The Star article focuses on inner city neighborhoods, but some of the city's most upscale neighborhoods on the northside have been plagued by break-ins as well. A prominent local jeweler, Gary Thrapp, who lives in the 3500 block of Bay Road, was shot twice and remains in serious condition during a break-in at his home early Sunday morning. “I jumped up from a sound asleep and was face-to-face with one of them,” Thrapp told Fox 59 News during an exclusive phone interview from his hospital bed . . . I wrestled with one guy who seemed to be shouting out the orders and he shot his pistol and there were three rounds and one of them was point blank into my mid-section . . . “I’m on the floor and they’re detaining my wife and they’re looking for the jewelry and cash and want to get out and make it quick.” Interestingly, at the time Fox 59 News interviewed Thrapp over the phone he had not yet been interviewed by IMPD detectives. The two suspects responsible for the shooting and home invasion remain at large.
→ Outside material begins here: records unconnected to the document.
(** * Toy plugin: type inference, schema discovery, publishing, handshake

    A shallow embedding of the node plugin ([plugin.js], [utils.js], in its
    two versions) and of the start-up sequence of the Go host ([host.go]).

    Strings are [string]s read as the UTF-8 bytes of the JavaScript text.
    The built-ins of the JavaScript engine that the plugin calls are embedded
    in [Module Js]: the ones whose result is fixed by ECMAScript for the
    questions asked here ([Number] being [NaN] or not, [indexOf], [split],
    [toLowerCase] compared with ASCII words, [path.basename]) are functions;
    the ones that are implementation defined or yield doubles ([Date.parse],
    [parseInt], [parseFloat]) are the fields of the class [Engine]. *)

From Stdlib Require Import String Ascii List ZArith NArith Bool Arith Lia.
From Stdlib Require Import Permutation DecimalString.
From Stdlib Require DecimalNat.
Import ListNotations.

Local Open Scope string_scope.
Local Open Scope list_scope.

(* ------------------------------------------------------------------ *)
(** ** JavaScript built-ins *)
(* ------------------------------------------------------------------ *)

Module Js.

Definition code (c : ascii) : N := N_of_ascii c.

Definition chars (s : string) : list ascii := list_ascii_of_string s.
Definition text (l : list ascii) : string := string_of_list_ascii l.

(** *** [String.prototype] *)

(** [s.indexOf(c)] for a one-character needle: the position of its first
    occurrence, [-1] when there is none. *)
Fixpoint indexOf_from (i : Z) (c : ascii) (s : string) : Z :=
  match s with
  | EmptyString => (-1)%Z
  | String a r => if Ascii.eqb a c then i else indexOf_from (i + 1)%Z c r
  end.

Definition indexOf (s : string) (c : ascii) : Z := indexOf_from 0%Z c s.

(** [s.toLowerCase()].  Only the letters A-Z are mapped; every other byte is
    kept.  The plugin only compares the result with the words [true], [false],
    [t] and [f], and no character outside A-Z has one of their letters as its
    lower case, so the comparisons come out as in JavaScript. *)
Definition lowerChar (c : ascii) : ascii :=
  if ((65 <=? code c) && (code c <=? 90))%N
  then ascii_of_N (code c + 32) else c.

Fixpoint toLowerCase (s : string) : string :=
  match s with
  | EmptyString => EmptyString
  | String a r => String (lowerChar a) (toLowerCase r)
  end.

(** [s.split(c)] for a one-character separator: never the empty array. *)
Fixpoint split (c : ascii) (s : string) : list string :=
  match s with
  | EmptyString => [EmptyString]
  | String a r =>
      if Ascii.eqb a c then EmptyString :: split c r
      else match split c r with
           | [] => [String a EmptyString]
           | w :: ws => String a w :: ws
           end
  end.

(** *** [Number(s)] being [NaN]: the StringNumericLiteral grammar *)

Definition isDecimalDigit (c : ascii) : bool :=
  ((48 <=? code c) && (code c <=? 57))%N.

Definition isBinaryDigit (c : ascii) : bool :=
  ((code c =? 48) || (code c =? 49))%N.

Definition isOctalDigit (c : ascii) : bool :=
  ((48 <=? code c) && (code c <=? 55))%N.

Definition isHexDigit (c : ascii) : bool :=
  isDecimalDigit c
  || ((65 <=? code c) && (code c <=? 70))%N
  || ((97 <=? code c) && (code c <=? 102))%N.

(** StrWhiteSpaceChar: WhiteSpace and LineTerminator, in UTF-8.
    One byte: TAB, LF, VT, FF, CR, SP. *)
Definition isWhiteSpace1 (a : ascii) : bool :=
  ((code a =? 9) || (code a =? 10) || (code a =? 11) || (code a =? 12)
   || (code a =? 13) || (code a =? 32))%N.

(** Two bytes: U+00A0. *)
Definition isWhiteSpace2 (a b : ascii) : bool :=
  ((code a =? 194) && (code b =? 160))%N.
(** * Quahog: a shallow embedding of [quahog.py]

    Quahog is a Mercurial extension that manages a Quilt-style patch set
    ([<root>/patches/series] plus one diff file per patch) by turning each
    patch into a changeset ([qu-pop]) and back ([qu-fold]).

    This development embeds the Python source in Gallina:
    - [bytes] objects are [list byte], with the [bytes] methods the source
      uses ([splitlines], [strip], [startswith], [join], ...);
    - the three regular expressions of the source run on a small
      backtracking matcher with Python's priorities (module [Re]);
    - the Mercurial API is an interface ([Backend]) over an explicit
      repository state, and commands run in a state-and-exception monad in
      which a raised exception keeps the state reached so far, as a Python
      exception does. *)

From Stdlib Require Import List Bool Arith Lia ZArith.
From Stdlib Require Import Strings.Byte.
Import ListNotations.

Set Implicit Arguments.
Set Warnings "-via-type-mismatch,-via-type-remapping".

(** ** Byte strings *)

Definition bytes := list byte.

Inductive bytes_literal := BNil | BCons (b : byte) (t : bytes_literal).

Fixpoint bytes_literal_of (l : list byte) : bytes_literal :=
  match l with
  | [] => BNil
  | b :: t => BCons b (bytes_literal_of t)
  end.

Fixpoint of_bytes_literal (l : bytes_literal) : list byte :=
  match l with
  | BNil => []
  | BCons b t => b :: of_bytes_literal t
  end.

Declare Scope bytes_scope.
Delimit Scope bytes_scope with bytes.
String Notation bytes bytes_literal_of of_bytes_literal
  (via bytes_literal mapping [[nil] => BNil, [cons] => BCons]) : bytes_scope.
Open Scope bytes_scope.
Open Scope list_scope.

(** The bytes that cannot be typed inside a literal. *)
Abbreviation LF := x0a (only parsing).
Abbreviation CR := x0d (only parsing).
Abbreviation TAB := x09 (only parsing).
Abbreviation VT := x0b (only parsing).
Abbreviation FF := x0c (only parsing).
Abbreviation SP := x20 (only parsing).
Abbreviation DQUOTE := x22 (only parsing).

Module Py.

(** [b' \t\n\r\x0b\f']: the default argument of [bytes.strip] and the
    class [\s] of a bytes pattern. *)
Definition isspace (b : byte) : bool :=
  Byte.eqb b SP || Byte.eqb b TAB || Byte.eqb b LF
  || Byte.eqb b CR || Byte.eqb b VT || Byte.eqb b FF.

Fixpoint bytes_eqb (a b : bytes) : bool :=
  match a, b with
  | [], [] => true
  | x :: a', y :: b' => Byte.eqb x y && bytes_eqb a' b'
  | _, _ => false
  end.
Section Methods.
Context `{PyHash}.

(** [index = self.hash_funcX(key) % self.cap], as every method starts. *)
Definition start_index (s : hashmap) (k : pykey) : result Z :=
  let? h := hash_of (hashtype s) k in
  py_mod h (cap s).

(** Fuel of the probe loops: one step per cell, and one more. *)
Definition walk_fuel (s : hashmap) : nat := S (length (table s)).

(** [contains] (lines 136-152). *)
Definition contains (s : hashmap) (k : pykey) : result bool :=
  let? index := start_index s k in
  let? index := lookup_walk (table s) (cap s) k index (walk_fuel s) in
  let? c := py_getitem (table s) index in
  Ok (match c with Some _ => true | None => false end).

(** [get] (lines 115-134): the value, or [KeyError]. *)
Definition get (s : hashmap) (k : pykey) : result (option Z) :=
  let? index := start_index s k in
  let? index := lookup_walk (table s) (cap s) k index (walk_fuel s) in
  let? c := py_getitem (table s) index in
  match c with
  | Some e => Ok (value e)
  | None => Err KeyError
  end.

(** [self.table[index] = x]. *)
Definition write_cell (index : Z) (c : slot) : PyM hashmap unit :=
  let* t := mread (fun s => py_setitem (table s) index c) in
  mmodify (set_table t).

(** [remove] (lines 96-113). *)
Definition remove (k : pykey) : PyM hashmap unit :=
  let* index := mread (fun s => start_index s k) in
  let* index := mread (fun s =>
    lookup_walk (table s) (Z.of_nat (length (table s))) k index (walk_fuel s)) in
  let* c := mread (fun s => py_getitem (table s) index) in
  match c with
  | Some _ => write_cell index (Some DELETED)
  | None => mret tt
  end.

(** [self.get(key) + 1]: [None + 1] raises [TypeError]. *)
Definition py_add1 (v : option Z) : result Z :=
  match v with
  | Some x => Ok (x + 1)
  | None => Err TypeError
  end.

(** [self.numkeys / self.cap > self.maxload]. *)
Definition load_exceeds (s : hashmap) : result bool :=
  if cap s =? 0 then Err ZeroDivisionError
  else Ok (negb (Qle_bool (inject_Z (numkeys s) / inject_Z (cap s)) (maxload s))).

(** Run the insertion walk, whose state is the counter [self.probe]. *)
Definition on_probe {A} (m : hashmap -> PyM Z A) : PyM hashmap A :=
  fun s => let (r, p) := m s (probe s) in (r, set_probe p s).
(* ===== verification/Typing.v ===== *)
(** * The Python types of the cells ([src/hashmap.py], lines 5-17, 37-113)

    Python does not check what [self.table] holds; this file shows which
    shapes it can hold.  [cell_typed] admits the three shapes the code
    writes: [None], [Entry(str, int)] and [DELETED = Entry(_delobj(), None)].
    [cell_str] admits only [None] and [Entry(str, int)]: this is what the
    driver fills its maps with.  Both are per-cell predicates.  The section
    [CellInvariant] proves, once for any such predicate [Pc], that [put]
    keeps every cell in [Pc] when its arguments are: the writes of lines 58
    and 82, the increment of line 55, the empty array of the resize (line
    89) and the reinsertions of line 94 all stay in [Pc].  The two
    instances then give:
    - [put] and [remove] keep the cells typed;
    - [put] of strings with integer values never creates a tombstone;
    - on a typed table, [findMax] raises [TypeError] exactly when a
      tombstone is present. *)

From stdpp Require Import base list decidable.
From Stdlib Require Import ZArith Lia QArith_base.
From S2P Require Import Prelude Entry Hashing Probe Hashmap Invariant Scan.

Open Scope Z_scope.
Open Scope py_scope.

(** ** The two cell predicates *)

(** [None], [Entry(str, int)], or the sentinel [DELETED]. *)
Definition cell_typed (c : slot) : Prop :=
  match c with
  | None => True
  | Some (Entry (KStr _) (Some _)) => True
  | Some (Entry KDel None) => True
  | Some _ => False
  end.

(** [None] or [Entry(str, int)]: no tombstone, and every value an integer. *)
Definition cell_str (c : slot) : Prop :=
  match c with
  | None => True
  | Some (Entry (KStr _) (Some _)) => True
  | Some _ => False
  end.

#[export] Instance cell_typed_dec (c : slot) : Decision (cell_typed c).
Proof. destruct c as [[[sk|] [x|]]|]; simpl; exact _. Defined.
#[export] Instance cell_str_dec (c : slot) : Decision (cell_str c).
Proof. destruct c as [[[sk|] [x|]]|]; simpl; exact _. Defined.

(** ** What [get] returns *)

(** The lookup loop stops at a cell that is empty or holds the key. *)
Lemma lookup_walk_key (t : list slot) (b : Z) (k : pykey) (fuel : nat) :
  forall i j e, lookup_walk t b k i fuel = Ok j -> py_getitem t j = Ok (Some e) -> key e = k.
Proof.
  induction fuel as [|fuel IH]; intros i j e Hrun Hj; [discriminate|].
  simpl in Hrun. destruct (py_getitem t i) as [[e'|]|] eqn:Hi; simpl in Hrun; try discriminate.
  - destruct (bool_decide (key e' = k)) eqn:Hk; [|exact (IH _ _ _ Hrun Hj)].
    injection Hrun as <-. rewrite Hi in Hj. injection Hj as <-.
    exact (bool_decide_eq_true_1 _ Hk).
  - injection Hrun as <-. rewrite Hi in Hj. discriminate.
Qed.

(** A value [get] returns is the value of a cell that holds the key. *)
Lemma get_cell `{PyHash} (s : hashmap) (k : pykey) (x : option Z) :
  get s k = Ok x -> exists e, Some e ∈ table s /\ key e = k /\ value e = x.
Proof.
  unfold get. intros Hg.
  apply rbind_Ok in Hg as (i & _ & Hg). apply rbind_Ok in Hg as (j & Hw & Hg).
  apply rbind_Ok in Hg as (c & Hj & Hg). destruct c as [e|]; [injection Hg as <-|discriminate].
  exists e. split; [exact (py_getitem_elem _ _ _ Hj)|].
  split; [exact (lookup_walk_key _ _ _ _ _ _ _ Hw Hj)|reflexivity].
Qed.

(** ** [put] keeps a per-cell invariant *)

Section CellInvariant.
Context `{PyHash}.
Variable Pc : slot -> Prop.
Hypothesis Pc_None : Pc None.
(** The increment of line 55 stays in [Pc]. *)
Hypothesis Pc_incr :
  forall k x, Pc (Some (Entry k (Some x))) -> Pc (Some (Entry k (Some (x + 1)))).

Definition cells_ok (s : hashmap) : Prop := Forall Pc (table s).

Lemma on_probe_cells {A} (m : hashmap -> PyM Z A) : mpres cells_ok (on_probe m).
Proof. intros s a s' Hs Hrun. apply on_probe_inv in Hrun as (p & _ & ->). exact Hs. Qed.

Lemma write_cell_cells (i : Z) (c : slot) : Pc c -> mpres cells_ok (write_cell i c).
Proof.
  intros Hc s u s' Hs Hrun. apply write_cell_inv in Hrun as (t & Ht & ->).
  exact (py_setitem_Forall _ _ _ _ _ Hs Hc Ht).
Qed.

Section WithRec.
Variable rec : pykey -> option Z -> PyM hashmap unit.
Hypothesis rec_ok : forall k v, Pc (Some (Entry k v)) -> mpres cells_ok (rec k v).

(** Every cell of the old array is put back with its own key and value. *)
Lemma reinsert_cells (old : list slot) : Forall Pc old -> mpres cells_ok (reinsert rec old).
Proof.
  induction old as [|c old IH]; intros Hold; [apply mpres_ret|].
  inversion Hold as [|? ? Hc Hold']; subst.
  destruct c as [[k v]|]; simpl reinsert; [|exact (IH Hold')].
  apply mpres_bind; [exact (rec_ok k v Hc)|intros _; exact (IH Hold')].
Qed.

Lemma rehash_cells : mpres cells_ok (rehash rec).
Proof.
  intros s u s' Hs Hrun. refine (reinsert_cells (table s) Hs _ _ _ _ (rehash_run rec s s' u Hrun)).
  exact (Forall_repeat _ _ _ Pc_None).
Qed.

Lemma resize_check_cells : mpres cells_ok (resize_check rec).
Proof. unfold resize_check. mpres_solve idtac; apply rehash_cells. Qed.

Lemma put_place_cells (k : pykey) (v : option Z) (index : Z) :
  Pc (Some (Entry k v)) -> mpres cells_ok (put_place rec k v index).
Proof.
  intros Hkv. unfold put_place, place_choice.
  mpres_solve idtac;
    solve [assumption | apply on_probe_cells | apply write_cell_cells, Hkv
          | apply resize_check_cells].
Qed.

(** The duplicate branch writes or hands on [Entry(key, v')] with [v'] the
    increment of a value the table holds under the key. *)
Lemma dup_branch_cells (k : pykey) (v : option Z) (index : Z) (s s1 : hashmap)
    (next : option (Z * option Z)) :
  Pc (Some (Entry k v)) -> cells_ok s -> dup_branch k v index s = (Ok next, s1) ->
  cells_ok s1 /\ forall i v', next = Some (i, v') -> Pc (Some (Entry k v')).
Proof.
  intros Hkv Hs Hrun. unfold dup_branch in Hrun.
  mstep Hrun. apply mmodify_inv in Hstep as ->.
  mstep Hrun. apply mread_inv in Hstep as [_ ->].
  destruct a0.
  - mstep Hrun. apply mread_inv in Hstep as [Hget ->].
    mstep Hrun. apply mread_inv in Hstep as [Hadd ->].
    destruct (get_cell _ _ _ Hget) as ([ke ve] & He & Hk & Hv). simpl in Hk, Hv. subst ke ve.
    destruct a0 as [x|]; simpl in Hadd; [injection Hadd as <-|discriminate].
    assert (Hnew : Pc (Some (Entry k (Some (x + 1))))).
    { apply Pc_incr. unfold cells_ok in Hs. rewrite Forall_forall in Hs. apply Hs, list_elem_of_In, He. }
    mstep Hrun. apply mread_inv in Hstep as [_ ->].
    destruct a0 as [i|i].
    + mstep Hrun. apply mret_inv in Hrun as [-> ->]. split; [|discriminate].
      exact (write_cell_cells i _ Hnew (set_probe (probe s + 1) s) _ _ Hs Hstep).
    + apply mret_inv in Hrun as [-> ->]. split; [exact Hs|].
      intros i' v' [= _ <-]. exact Hnew.
  - mstep Hrun. apply mmodify_inv in Hstep as ->.
    apply mret_inv in Hrun as [-> ->]. split; [exact Hs|].
    intros i' v' [= _ <-]. exact Hkv.
Qed.

Lemma put_body_cells (k : pykey) (v : option Z) :
  Pc (Some (Entry k v)) -> mpres cells_ok (put_body rec k v).
Proof.
  intros Hkv s u s' Hs Hrun. unfold put_body in Hrun.
  mstep Hrun. apply mread_inv in Hstep as [_ ->].
  mstep Hrun. apply mread_inv in Hstep as [_ ->].
  mstep Hrun.
  assert (Hnext : cells_ok s0 /\ forall i v', a1 = Some (i, v') -> Pc (Some (Entry k v'))).
  { destruct a0 as [e|].
    - exact (dup_branch_cells k v a s s0 a1 Hkv Hs Hstep).
    - apply mret_inv in Hstep as [-> ->]. split; [exact Hs|].
      intros i v' [= _ <-]. exact Hkv. }
  destruct Hnext as [Hs0 Hnext].
  destruct a1 as [[i v']|].
  - exact (put_place_cells k v' i (Hnext i v' eq_refl) _ _ _ Hs0 Hrun).
  - apply mret_inv in Hrun as [_ ->]. exact Hs0.
Qed.

End WithRec.

(** [put] at every depth, resizes and their reinsertions included. *)
Lemma put_cells (depth : nat) :
  forall k v, Pc (Some (Entry k v)) -> mpres cells_ok (put depth k v).
Proof.
  induction depth as [|depth IH]; intros k v Hkv; simpl put; [apply mpres_throw|].
  apply put_body_cells; [exact IH|exact Hkv].
Qed.

End CellInvariant.

(** ** The types of the cells *)

(** Every cell is [None], [Entry(str, int)] or [DELETED]. *)
Definition typed (s : hashmap) : Prop := cells_ok cell_typed s.

(** Every cell is [None] or [Entry(str, int)]. *)
Definition str_cells (s : hashmap) : Prop := cells_ok cell_str s.

Lemma typed_incr (k : pykey) (x : Z) :
  cell_typed (Some (Entry k (Some x))) -> cell_typed (Some (Entry k (Some (x + 1)))).
Proof. destruct k; simpl; tauto. Qed.

Lemma str_incr (k : pykey) (x : Z) :
  cell_str (Some (Entry k (Some x))) -> cell_str (Some (Entry k (Some (x + 1)))).
Proof. destruct k; simpl; tauto. Qed.

Lemma init_cells (Pc : slot -> Prop) (inittype initsz : Z) (ml : Q) :
  Pc None -> cells_ok Pc (init inittype initsz ml).
Proof. intros HN. exact (Forall_repeat _ _ _ HN). Qed.

Lemma str_cells_typed (s : hashmap) : str_cells s -> typed s /\ Some DELETED ∉ table s.
Proof.
  intros Hs. split.
  - eapply Forall_impl; [|exact Hs]. intros [[[sk|] [x|]]|]; simpl; tauto.
  - intros Hin. unfold str_cells, cells_ok in Hs. rewrite Forall_forall in Hs.
    exact (Hs _ (proj1 (list_elem_of_In _ _) Hin)).
Qed.

Section Types.
Context `{PyHash}.

Lemma put_typed_mpres (depth : nat) (k : pykey) (v : option Z) :
  cell_typed (Some (Entry k v)) -> mpres typed (put depth k v).
Proof. exact (put_cells cell_typed I typed_incr depth k v). Qed.

(** C14: [put] keeps every cell of the array [None], [Entry(str, int)] or
    [DELETED], when its own key and value are of one of the two entry
    shapes: at every depth, so also for the reinsertions of a resize,
    which under hash type 0 put [DELETED] itself back. *)
Theorem put_typed (depth : nat) (k : pykey) (v : option Z) (s s' : hashmap) (u : unit) :
  typed s -> cell_typed (Some (Entry k v)) -> put depth k v s = (Ok u, s') -> typed s'.
Proof. intros Hs Hkv. exact (put_typed_mpres depth k v Hkv s u s' Hs). Qed.

Lemma remove_typed (k : pykey) : mpres typed (remove k).
Proof. unfold remove. mpres_solve idtac. apply write_cell_cells. exact I. Qed.

(** [put(word, 1)] as the driver calls it keeps the maps free of tombstones. *)
Lemma hm_put_str_cells (sk : pystr) (v : Z) : mpres str_cells (hm_put (KStr sk) v).
Proof. exact (put_cells cell_str I str_incr recursion_limit (KStr sk) (Some v) I). Qed.

End Types.

(** ** [findMax] on typed tables *)

Lemma fold_max_step_typed (l : list slot) :
  Forall cell_typed l -> Some DELETED ∉ l ->
  forall w mx, exists r, fold_left max_step l (Ok (w, mx)) = Ok r.
Proof.
  induction l as [|c l IH]; intros Hl Hd w mx; [eauto|].
  inversion Hl as [|? ? Hc Hl']; subst. apply not_elem_of_cons in Hd as [Hc0 Hd].
  destruct c as [[[sk|] [v|]]|]; simpl in Hc |- *; try contradiction;
    try destruct (mx <? v); first [apply IH; assumption | destruct (Hc0 eq_refl)].
Qed.

(** On a typed table without tombstone [findMax] returns. *)
Lemma findMax_typed_ok (m : hashmap) :
  shape_ok m -> typed m -> Some DELETED ∉ table m -> exists r, findMax m = Ok r.
Proof.
  intros Hsh Ht Hd. rewrite (findMax_fold_eq m Hsh).
  destruct Hsh as [Hc Hp]. destruct (py_getitem_in_range (table m) 0 ltac:(lia)) as (c0 & _ & ->).
  exact (fold_max_step_typed _ Ht Hd _ _).
Qed.

(** C25: on a typed table whose capacity is the length of its array,
    [findMax] raises [TypeError] exactly when the array holds a tombstone:
    the comparison [None > max] of line 213 is the only way it fails. *)
Theorem findMax_type_error_iff (m : hashmap) :
  shape_ok m -> typed m -> (findMax m = Err TypeError <-> Some DELETED ∈ table m).
Proof.
  intros Hsh Ht. split; [|exact (findMax_deleted m Hsh)].
  intros Herr. destruct (decide (Some DELETED ∈ table m)) as [Hin|Hnin]; [exact Hin|].
  destruct (findMax_typed_ok m Hsh Ht Hnin) as [r Hr]. congruence.
Qed.

(** ** Witnesses *)

Section Witnesses.
#[local] Existing Instance demo_hash.

(** Hash type 0, a tombstone in cell 0 and "c" in cell 3 of four: the put
    of "b" resizes, and the reinsertion puts [DELETED] back, in cell 1 of
    eight ([hash(_delobj())] is 1 here). *)
Definition tomb_s0 : hashmap :=
  mkHashmap [Some DELETED; None; None; Some (Entry (ks "c") (Some 1))] 2 4 (7 # 10) 0 0 0.

(** Under hash type 0 the resize reinserts the tombstone [DELETED] as
    an entry of the new array (line 94; spec 4.3 says tombstones are
    dropped): from four cells holding [DELETED] and "c", the put of "b"
    resizes to eight cells, and the new array holds [DELETED] again,
    counted by [numkeys] with "c" and "b". *)
Theorem rehash_reinserts_tombstone :
  fst (hm_put (ks "b") 1 tomb_s0) = Ok tt /\
  cap (snd (hm_put (ks "b") 1 tomb_s0)) = 8 /\
  (table (snd (hm_put (ks "b") 1 tomb_s0)) !! 1%nat) = Some (Some DELETED) /\
  numkeys (snd (hm_put (ks "b") 1 tomb_s0)) = 3.
Proof. vm_compute. split_and!; reflexivity. Qed.

Lemma put_typed_witness :
  typed (snd (hm_put (ks "b") 1 tomb_s0)) /\
  Some DELETED ∈ table (snd (hm_put (ks "b") 1 tomb_s0)).
Proof.
  split.
  - apply (put_typed recursion_limit (ks "b") (Some 1) tomb_s0 _ tt).
    + unfold typed, cells_ok. vm_compute. repeat constructor.
    + exact I.
    + vm_compute. reflexivity.
  - apply list_elem_of_In. vm_compute. tauto.
Defined.

Lemma findMax_type_error_iff_witness :
  findMax (snd (hm_put (ks "b") 1 tomb_s0)) = Err TypeError.
Proof.
  apply (findMax_type_error_iff (snd (hm_put (ks "b") 1 tomb_s0))).
  - split; vm_compute; reflexivity.
  - unfold typed, cells_ok. vm_compute. repeat constructor.
  - apply list_elem_of_In. vm_compute. tauto.
Defined.

End Witnesses.
(** One pass, step by step. *)
Lemma inWorkerThread_run (w : World Env) :
  let d := dev w in
  ∃ sel e1,
    Select (-1) frame_interval (env w) = (sel, e1) ∧
    ((sel = EXIT_THREAD ∧
      inWorkerThread w =
      (false, mkWorld d (heap w) e1
                (trace w ++ [Ev_Select (-1) frame_interval EXIT_THREAD])))
     ∨
     (sel ≠ EXIT_THREAD ∧
      ∃ res written e2,
        queryFrame (mCurrentFrame (mFrame d)) (mPreviewFrame d)
                   (mFrameBufferSize (mFrame d))
                   (size_t_of_int (int_mul (mTotalPixels (mFrame d)) 4))
                   (mWhiteBalanceScale d).1.1 (mWhiteBalanceScale d).1.2
                   (mWhiteBalanceScale d).2 (mExposureCompensation d) e1
        = ((res, written), e2) ∧
        ((res = NO_ERROR ∧
          ∃ now e3,
            systemTime SYSTEM_TIME_MONOTONIC e2 = (now, e3) ∧
            inWorkerThread w =
            (true, mkWorld (set_mCurFrameTimestamp now d)
                     (write_through (mPreviewFrame d) written (heap w)) e3
                     (trace w ++
                      [Ev_Select (-1) frame_interval sel; pull_event d NO_ERROR;
                       Ev_systemTime SYSTEM_TIME_MONOTONIC now;
                       Ev_onNextFrameAvailable (mCurrentFrame (mFrame d)) now])))
         ∨
         (res ≠ NO_ERROR ∧
          inWorkerThread w =
          (false, mkWorld d
                    (write_through (mPreviewFrame d) written (heap w)) e2
                    (trace w ++
                     [Ev_Select (-1) frame_interval sel; pull_event d res;
                      Ev_onCameraDeviceError CAMERA_ERROR_SERVER_DIED])))))).
Proof.
  destruct w as [[s f t wb ex p nm] h e tr]; simpl.
  destruct (Select (-1) frame_interval e) as [sel e1] eqn:Hsel.
  exists sel, e1. split; [done |].
  destruct (queryFrame (mCurrentFrame f) p (mFrameBufferSize f)
              (size_t_of_int (int_mul (mTotalPixels f) 4))
              wb.1.1 wb.1.2 wb.2 ex e1) as [[res written] e2] eqn:Hq.
  destruct (systemTime SYSTEM_TIME_MONOTONIC e2) as [now e3] eqn:Ht.
  unfold inWorkerThread, pull_event. unfold_calls. unfold_monad.
  unfold frame_interval in *. simpl. rewrite Hsel. simpl.
  destruct (decide (sel = EXIT_THREAD)) as [->|Hne]; [left; done |].
  right. split; [done |].
  rewrite bool_decide_eq_false_2 by done. simpl.
  rewrite Hq. simpl.
  exists res, written, e2. split; [done |].
  destruct (res =? NO_ERROR) eqn:Hres.
  - apply Z.eqb_eq in Hres as ->. left. split; [done |].
    exists now, e3. split; [done |].
    simpl. rewrite Ht. simpl. by rewrite <- !app_assoc.
  - apply Z.eqb_neq in Hres. right. split; [done |].
    simpl. by rewrite <- !app_assoc.
Qed.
Mayor Ballard, naturally, was not available for comment. He's busy planning his next overseas junket to Australia, his third such trip this year. He's promised the downtown mafia he will sign the ordinance approving the expansion of the downtown TIF before he leaves town, though, so there's more money to cover all the bribes, payoffs and kickbacks needed to keep their racket going strong while the rest of the city burns.
3 comments:
Quit your complainin', Gary. Why do you care so much about little things like police protection? Ballard is putting in bike lanes. Really, which is more important?
/sarc off/
I would much rather pay for police voluntarily than have to be forced to find a governmental agency that I neither need nor want.
Private police do everything I want, while not concerning themselves with foolish laws or self-enriching traffic tickets.
Cato,
They had private police and fire departments in the ancient Roman Republic. They were cesspools of corruption that demonstrated such entities should not be privatized. Google "Crassus" for the details.